The New York-based alternative asset manager’s year-end loss in its real estate business included a $15.4 million fourth-quarter net loss and contributed to the firm’s overall $300 million net loss for the year.

Apollo Global Management’s real estate earnings continued to slide in 2011, ending the year with a total net loss of $25.9 million, further widening the $11.5 million loss that the firm recorded in 2010. The New York-based private equity and real estate firm finished 2011 with real estate losses in three out of four quarters. This included the fourth quarter, for which Apollo recorded a net loss of $15.4 million, slipping from negative earnings of $5.4 million at the end of the third quarter and from a net loss of $14 million during the same period one year ago.

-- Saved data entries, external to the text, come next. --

Definition dsn_rcpt (now : Z) (domains : list Domain) (r : Recipient) (t : Texts)
    : Q DB BS (Recipient * Texts) :=
  if has_flag (rc_flags r) (Z.lor RCPT_DSN_SENT RCPT_NOTIFY_NEVER) then ret (r, t)
  else
    d <- or_panic (domains !! rc_domain_idx r);;
    let addr := rc_address r in
    match rc_status r with
    | Completed response =>
        ret (report_final RCPT_NOTIFY_SUCCESS Success (rcpt_status_dsn (rc_status r))
               (delivered_text addr response) r t)
    | TemporaryFailure response =>
        report_delay now d (rcpt_status_dsn (rc_status r)) (rejected_text addr response) r t
    | PermanentFailure response =>
        ret (report_final RCPT_NOTIFY_FAILURE Failed (rcpt_status_dsn (rc_status r))
               (rejected_text addr response) r t)
    | Scheduled =>
        (* There is no status for this address, use the domain's status. *)
        let status := domain_status_dsn (d_status d) in
        match d_status d with
        | PermanentFailure err =>
            ret (report_final RCPT_NOTIFY_FAILURE Failed status
                   (error_text addr (d_domain d) err) r t)
        | TemporaryFailure err =>
            report_delay now d status (error_text addr (d_domain d) err) r t
        | Scheduled =>
            report_delay now d status (error_text addr (d_domain d) ConcurrencyLimited) r t
        | Completed _ =>
            (* outside of the tests this falls through to the separator *)
            ret (r, {| t_dsn := t_dsn t ++ CRLF; t_success := t_success t; t_delay := t_delay t;
                       t_failed := t_failed t |})
        end
    end.
Fixpoint dsn_rcpts (now : Z) (domains : list Domain) (rs : list Recipient) (t : Texts)
    : Q DB BS (list Recipient * Texts) :=
  match rs with
  | [] => ret ([], t)
  | r :: rs =>
      rt <- dsn_rcpt now domains r t;;
      rest <- dsn_rcpts now domains rs rt.2;;
      ret (rt.1 :: rest.1, rest.2)
  end.
(** The [DATA] phase, for the recipients that were accepted. *)
Definition data_phase (m : Message) (params : SessionParams) (capabilities : Z) (t : Tally)
    (out : list (Recipient * option RcptStatus)) : Q DB BS (DomainStatus * list Recipient) :=
  let bdat_cmd :=
    if has_capability capabilities EXT_CHUNKING
    then Some (lit "BDAT " ++ decimal (m_size m) ++ lit " LAST" ++ CRLF) else None in
  let command := default (lit "DATA") bdat_cmd in
  let host := sp_hostname params in
  sent <- send_message m bdat_cmd params;;
  match sent with
  | inl status => ret (status, out.*1)
  | inr _ =>
      if sp_is_smtp params then
        r <- timeout (question AskRead);;
        ret match r with
            | None => (status_timeout host "reading SMTP DATA response", out.*1)
            | Some (inl err) => (from_smtp_error host command err, out.*1)
            | Some (inr reply) =>
                if code reply =? 250 then
                  let '(rs, t) := complete_all t out in (tally_status t, rs)
                else (from_smtp_error host command (MailUnexpectedReply reply), out.*1)
            end
      else
        r <- timeout (question (AskReadMany (length (omap snd out))));;
        ret match r with
            | None => (status_timeout host "reading LMTP DATA responses", out.*1)
            | Some (inl err) => (from_smtp_error host [] err, out.*1)
            | Some (inr replies) =>
                let '(rs, t) := complete_each params command t out replies in (tally_status t, rs)
            end
  end.

(** [Message::deliver] *)
Definition deliver (m : Message) (idx : nat) (params : SessionParams) (rs : list Recipient)
    : Q DB BS (DomainStatus * list Recipient) :=
  let host := sp_hostname params in
  helo <- say_helo params;;
  match helo with
  | inl status => ret (status, rs)
  | inr capabilities =>
      auth <- (if sp_credentials params then question AskAuthenticate else ret (inr tt));;
      match auth with
      | inl err => ret (from_smtp_error host (lit "AUTH ...") err, rs)
      | inr _ =>
          let cmd := build_mail_from m capabilities in
          reply <- question (AskCmd cmd);;
          match (match reply with inl err => inl err | inr r => assert_positive_completion r end) with
          | inl err => ret (from_smtp_error host cmd err, rs)
          | inr _ =>
              r <- rcpt_loop idx params capabilities {| total_rcpt := 0; total_completed := 0 |} rs;;
              let '(failed, out, t) := r in
              match failed with
              | Some status => ret (status, out.*1)
              | None =>
                  if decide (omap snd out = []) then ret (tally_status t, out.*1)
                  else data_phase m params capabilities t out
              end
          end
      end
  end.

(** ** Local delivery: [Message::deliver_local] *)

Definition local_reply (address : list Z) (code_ : Z) (esc_ : Z * Z * Z) (reason : list Z)
    : HostResponse ErrorDetails :=
  {| Smtp.hostname := {| entity := lit "localhost";
                         details := lit "RCPT TO:<" ++ address ++ lit ">" |};
     response := {| code := code_; esc := esc_; r_message := reason |} |}.
Definition local_result (r : Recipient) (result : DeliveryResult) : Recipient :=
  let r := add_flags RCPT_STATUS_CHANGED r in
  match result with
  | DeliverySuccess =>
      set_rc_status (Completed {| Smtp.hostname := lit "localhost";
        response := {| code := 250; esc := (2, 1, 5); r_message := lit "OK" |} |}) r
  | DeliveryTemporary reason =>
      set_rc_status (TemporaryFailure (local_reply (rc_address r) 451 (4, 3, 0) reason)) r
  | DeliveryPermanent code reason =>
      set_rc_status (PermanentFailure (local_reply (rc_address r) 550 code reason)) r
  end.
Definition is_pending (idx : nat) (r : Recipient) : bool :=
  bool_decide (rc_domain_idx r = idx) && negb (is_final (rc_status r)).
(** [pending_recipients.into_iter().zip(delivery_result)] *)
Fixpoint local_results (idx : nat) (t : Tally) (rs : list Recipient) (results : list DeliveryResult)
    : list Recipient * Tally :=
  match rs with
  | [] => ([], t)
  | r :: rs =>
      if is_pending idx r then
        match results with
        | [] => let '(rs, t) := local_results idx t rs [] in (r :: rs, t)
        | result :: results =>
            let t := if result is DeliveryTemporary _ then t else count_completed t in
            let '(rs, t) := local_results idx t rs results in (local_result r result :: rs, t)
        end
      else let '(rs, t) := local_results idx t rs results in (r :: rs, t)
  end.
Definition local_tally (idx : nat) (rs : list Recipient) : Tally :=
  let of_domain := base.filter (λ r, rc_domain_idx r = idx) rs in
  {| total_rcpt := length of_domain;
     total_completed := length (base.filter (λ r, is_final (rc_status r) = true) of_domain) |}.
Definition deliver_local (m : Message) (idx : nat) (rs : list Recipient)
    : Q DB BS (DomainStatus * list Recipient) :=
  results <- question (AskIngest (m_return_path_lcase m)
               (rc_address_lcase <$> base.filter (λ r, is_pending idx r = true) rs)
               (m_blob_hash m) (m_size m));;
  match results with
  | None => ret (local_error, rs)
  | Some results =>
      let '(rs, t) := local_results idx (local_tally idx rs) rs results in
      ret (tally_status t, rs)
  end.
End session.
End Session.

Part of the problem is that the alternative asset manager made few real estate investments in 2011. In the US, the firm formed a joint venture with Driftwood Hospitality Management to acquire and reposition full-service hotels in secondary markets. The partnership, which was made through Apollo’s AGRE US Real Estate Fund, so far has acquired two hotels, said Marc Spilker, president of Apollo, during an earnings call today. Total capital raised through the AGRE US Real Estate Fund has remained unchanged from the end of the third quarter, when Apollo revealed that it had raised a total of $384.9 in commitments for the fund, including $134.9 million in base capital and $250 million in co-investment commitments, according to the firm’s year-end earnings report.

The US fund’s lacklustre capital raise, as well as the limited number of US real estate acquisitions, were said to be the driving factors behind the recent ouster of Raymond Mikulich, Apollo Global Real Estate’s North America head, as well as additional cuts to the North America team that include Jon Thompson, who was responsible for marketing the US fund.

Meanwhile, Apollo announced today that it had closed on the purchase of the Novotel New York Times Square hotel in partnership with Chartres Lodging Group, also on behalf of its US fund. In addition, Spilker said the firm continues “to see attractive opportunities in mezzanine loans and both commercial and residential mortgage-backed securities.” Apollo manages a variety of funds that invest in real estate loans and securities, including its CPI Capital Partners and AGRE Debt Fund I vehicles.

Spilker noted that “real estate opportunities are developing at a slower pace in Europe relative to the US.”  Last week, Apollo announced a venture with Canada’s Ivanhoé Cambridge and UK real estate company Residential Land to purchase multifamily properties in London, including four initial investments in the prime districts of South Kensington, Lancaster Gate, Bayswater and Marylebone.

Apollo reported an overall net loss of $300.5 million for 2011, compared to net income of $1.3 billion in 2010, which largely got a boost from the firm’s acquisition of Citi Property Investors. Net income during the fourth quarter dropped to $356.6 million from $925.9 million during the same period one year ago. Total assets under management were $75.2 billion for the year, rising from $67.6 billion in 2010.  Real estate AUM was $8 billion at the end of 2011, compared to $6.5 billion from year-end 2010.